Your instructions: Scan the listing for the word "Hshort", and copy out each line where it is found.

Records supplied:

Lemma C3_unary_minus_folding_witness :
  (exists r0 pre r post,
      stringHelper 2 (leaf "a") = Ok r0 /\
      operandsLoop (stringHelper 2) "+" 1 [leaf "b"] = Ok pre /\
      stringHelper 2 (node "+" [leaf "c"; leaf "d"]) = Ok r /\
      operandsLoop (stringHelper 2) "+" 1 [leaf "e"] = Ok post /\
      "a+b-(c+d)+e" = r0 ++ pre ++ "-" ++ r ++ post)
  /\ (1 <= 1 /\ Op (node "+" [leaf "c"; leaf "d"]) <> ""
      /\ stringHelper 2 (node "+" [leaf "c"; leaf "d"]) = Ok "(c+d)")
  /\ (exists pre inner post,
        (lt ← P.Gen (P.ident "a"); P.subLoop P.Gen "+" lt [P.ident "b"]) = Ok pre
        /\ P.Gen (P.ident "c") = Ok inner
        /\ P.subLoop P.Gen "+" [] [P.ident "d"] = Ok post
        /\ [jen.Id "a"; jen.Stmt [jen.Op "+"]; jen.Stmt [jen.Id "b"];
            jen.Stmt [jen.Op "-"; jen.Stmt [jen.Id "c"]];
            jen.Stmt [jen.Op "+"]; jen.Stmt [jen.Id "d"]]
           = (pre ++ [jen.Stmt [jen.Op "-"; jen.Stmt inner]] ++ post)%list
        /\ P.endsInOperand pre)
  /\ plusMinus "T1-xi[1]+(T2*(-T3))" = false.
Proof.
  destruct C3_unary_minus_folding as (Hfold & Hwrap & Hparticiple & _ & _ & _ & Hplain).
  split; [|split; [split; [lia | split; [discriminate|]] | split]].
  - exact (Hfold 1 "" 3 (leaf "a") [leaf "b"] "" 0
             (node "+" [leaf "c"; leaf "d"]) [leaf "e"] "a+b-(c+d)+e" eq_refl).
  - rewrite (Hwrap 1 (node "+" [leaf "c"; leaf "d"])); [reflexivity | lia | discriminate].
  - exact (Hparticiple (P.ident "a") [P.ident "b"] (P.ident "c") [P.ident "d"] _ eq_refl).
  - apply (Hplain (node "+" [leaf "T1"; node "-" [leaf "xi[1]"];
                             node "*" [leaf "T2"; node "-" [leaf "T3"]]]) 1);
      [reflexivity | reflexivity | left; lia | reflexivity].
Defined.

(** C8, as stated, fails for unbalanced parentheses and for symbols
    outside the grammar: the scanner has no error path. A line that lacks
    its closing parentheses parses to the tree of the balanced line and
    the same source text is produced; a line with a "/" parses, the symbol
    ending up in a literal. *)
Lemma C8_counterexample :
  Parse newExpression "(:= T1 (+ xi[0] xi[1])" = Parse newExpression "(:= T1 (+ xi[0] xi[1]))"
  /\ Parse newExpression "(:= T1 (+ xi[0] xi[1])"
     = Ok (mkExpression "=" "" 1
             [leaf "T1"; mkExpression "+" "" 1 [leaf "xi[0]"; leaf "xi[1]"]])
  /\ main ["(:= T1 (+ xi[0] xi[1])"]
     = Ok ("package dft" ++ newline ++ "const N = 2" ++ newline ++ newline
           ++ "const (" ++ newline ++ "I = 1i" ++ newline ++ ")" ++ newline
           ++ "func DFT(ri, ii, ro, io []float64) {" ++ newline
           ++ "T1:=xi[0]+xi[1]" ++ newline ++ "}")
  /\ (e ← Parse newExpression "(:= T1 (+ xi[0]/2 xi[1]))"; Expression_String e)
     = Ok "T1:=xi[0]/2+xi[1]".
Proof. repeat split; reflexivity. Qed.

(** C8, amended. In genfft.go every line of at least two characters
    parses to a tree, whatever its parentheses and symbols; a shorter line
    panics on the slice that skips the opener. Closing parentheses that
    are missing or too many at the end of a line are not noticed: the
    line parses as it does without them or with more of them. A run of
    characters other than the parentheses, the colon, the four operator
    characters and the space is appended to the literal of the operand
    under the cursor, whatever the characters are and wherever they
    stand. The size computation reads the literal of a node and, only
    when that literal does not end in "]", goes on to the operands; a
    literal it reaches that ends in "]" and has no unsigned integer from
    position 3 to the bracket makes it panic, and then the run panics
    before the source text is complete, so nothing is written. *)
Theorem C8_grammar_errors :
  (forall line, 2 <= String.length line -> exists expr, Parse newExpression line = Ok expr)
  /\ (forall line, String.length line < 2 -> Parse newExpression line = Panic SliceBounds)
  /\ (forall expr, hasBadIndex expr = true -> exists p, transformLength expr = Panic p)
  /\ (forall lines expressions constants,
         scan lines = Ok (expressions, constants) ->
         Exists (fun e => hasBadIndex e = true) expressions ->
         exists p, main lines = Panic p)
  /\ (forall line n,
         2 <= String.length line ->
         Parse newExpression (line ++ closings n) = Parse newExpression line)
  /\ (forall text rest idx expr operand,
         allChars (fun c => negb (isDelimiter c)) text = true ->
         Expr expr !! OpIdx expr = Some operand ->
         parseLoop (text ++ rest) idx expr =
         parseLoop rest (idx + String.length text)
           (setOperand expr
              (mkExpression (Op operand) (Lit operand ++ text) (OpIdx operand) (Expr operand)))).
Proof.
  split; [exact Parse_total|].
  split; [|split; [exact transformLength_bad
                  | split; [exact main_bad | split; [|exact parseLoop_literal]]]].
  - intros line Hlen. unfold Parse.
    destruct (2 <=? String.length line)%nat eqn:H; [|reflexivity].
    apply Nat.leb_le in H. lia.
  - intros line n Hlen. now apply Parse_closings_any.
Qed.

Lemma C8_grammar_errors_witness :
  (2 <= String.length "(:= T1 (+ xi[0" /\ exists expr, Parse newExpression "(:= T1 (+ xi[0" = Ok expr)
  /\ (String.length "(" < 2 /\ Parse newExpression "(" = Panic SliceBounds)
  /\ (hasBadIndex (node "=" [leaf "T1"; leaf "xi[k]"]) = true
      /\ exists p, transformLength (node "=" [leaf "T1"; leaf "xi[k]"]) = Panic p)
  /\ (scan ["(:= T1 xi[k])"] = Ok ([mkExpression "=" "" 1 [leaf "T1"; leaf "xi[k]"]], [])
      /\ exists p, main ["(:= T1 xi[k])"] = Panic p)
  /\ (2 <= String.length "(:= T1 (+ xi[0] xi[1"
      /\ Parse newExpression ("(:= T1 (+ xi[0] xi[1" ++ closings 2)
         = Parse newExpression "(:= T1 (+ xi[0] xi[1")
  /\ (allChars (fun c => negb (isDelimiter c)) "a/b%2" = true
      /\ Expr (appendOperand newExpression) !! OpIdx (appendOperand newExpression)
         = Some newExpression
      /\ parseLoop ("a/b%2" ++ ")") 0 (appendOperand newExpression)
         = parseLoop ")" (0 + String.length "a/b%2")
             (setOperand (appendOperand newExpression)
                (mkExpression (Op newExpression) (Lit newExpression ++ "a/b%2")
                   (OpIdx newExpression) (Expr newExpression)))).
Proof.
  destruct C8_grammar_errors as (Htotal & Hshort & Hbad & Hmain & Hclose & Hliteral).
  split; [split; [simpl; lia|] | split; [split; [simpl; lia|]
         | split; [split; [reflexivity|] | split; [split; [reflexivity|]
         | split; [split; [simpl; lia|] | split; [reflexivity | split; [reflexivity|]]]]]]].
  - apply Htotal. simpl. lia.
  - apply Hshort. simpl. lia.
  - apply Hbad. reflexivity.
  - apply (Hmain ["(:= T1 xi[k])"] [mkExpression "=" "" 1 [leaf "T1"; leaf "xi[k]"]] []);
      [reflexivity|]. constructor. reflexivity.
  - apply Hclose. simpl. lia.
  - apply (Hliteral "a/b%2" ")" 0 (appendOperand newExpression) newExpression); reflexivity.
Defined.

Solution for this problem:
  destruct C8_grammar_errors as (Htotal & Hshort & Hbad & Hmain & Hclose & Hliteral).
  - apply Hshort. simpl. lia.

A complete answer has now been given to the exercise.